After 8 years of Justin Trudeau, housing costs have doubled. Before Trudeau, it took 25 years to pay off a mortgage – now, it takes 25 years just to save for a down payment. Things have gotten so bad that some families are forced into 90-year mortgages that they will never pay off. Only in Canada has housing become so unaffordable so quickly. Toronto is ranked as the world's worst housing bubble, and Vancouver is the third most unaffordable housing market on earth, worse than New York City, London, England and Singapore — a tiny island with 2,000 times more people per square kilometre than Canada.
The problem? We aren’t building enough homes fast enough. We built fewer homes last year than we did in 1972 when our population was half the size. Homebuilding is way down again this year, and the CMHC expects it to remain this way for the foreseeable future.
This is happening because Justin Trudeau subsidizes government gatekeepers and red tape that prevents builders from getting shovels in the ground and our people into homes they can afford. The CD Howe Institute has shown that in Vancouver, gatekeepers and regulations add nearly $1.3 million to the cost of the average home. In Toronto, government adds $350,000. That means that over 60 percent of the price of a home in Vancouver is due to delays, fees, regulations and taxes.

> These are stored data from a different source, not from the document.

(** * python-node-deepresearch: a shallow embedding of the agent core

    The development follows the Python sources under [deepresearch/]:
    [tools/evaluator.py], [tools/jina_dedup.py], [utils/url_tools.py],
    [utils/text_tools.py] and [agent.py].  Collaborators that the
    program reaches over the network (language model, embedding, rerank,
    page fetch) are section variables; everything the program itself
    computes is a definition that evaluates.

    Python strings are modelled as lists of characters (ASCII text), Python
    floats as exact rationals [Q], Python integers as [Z] or
    [nat], and a Python exception as the [Raise] branch of [result]. *)

From Stdlib Require Import List String Ascii Bool Arith ZArith QArith Qminmax Lia.
From Stdlib Require Import Sorted Permutation.
Import ListNotations.

Close Scope Q_scope.
Local Open Scope nat_scope.

Set Implicit Arguments.

(** ** Python outcomes *)

Module Py.

(** The exception classes the modelled code can raise.  [ExternalError]
      stands for whatever a collaborator raises. *)
Inductive exn : Set :=
  | UnboundLocalError
  | TypeError
  | AttributeError
  | IndexError
  | KeyError
  | ValueError
  | ZeroDivisionError
  | ExternalError.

The Trudeau government isn’t just protecting these gatekeepers; they are funding them with your hard-earned tax dollars. The bureaucrats at Trudeau's federal housing agency are slowing down financing for builders trying to construct affordable apartments. So what does Trudeau do? He gives them bonuses – almost $27,000,000 in 2022. In fact, as housing prices have doubled, the number of CMHC staffers taking six-figure annual salaries has grown by 27 percent. The leaders responsible for making housing unaffordable make nearly $700,000 a year.
Only common sense Conservatives have a plan to fix Trudeau’s housing crisis. That’s why today, Pierre Poilievre announced that he will be introducing the Building Homes Not Bureaucracy Act, which will put keys in doors and people in homes through a mathematical formula that gives more money to municipalities that are building and meeting targets and takes money away from cities and gatekeepers that aren’t.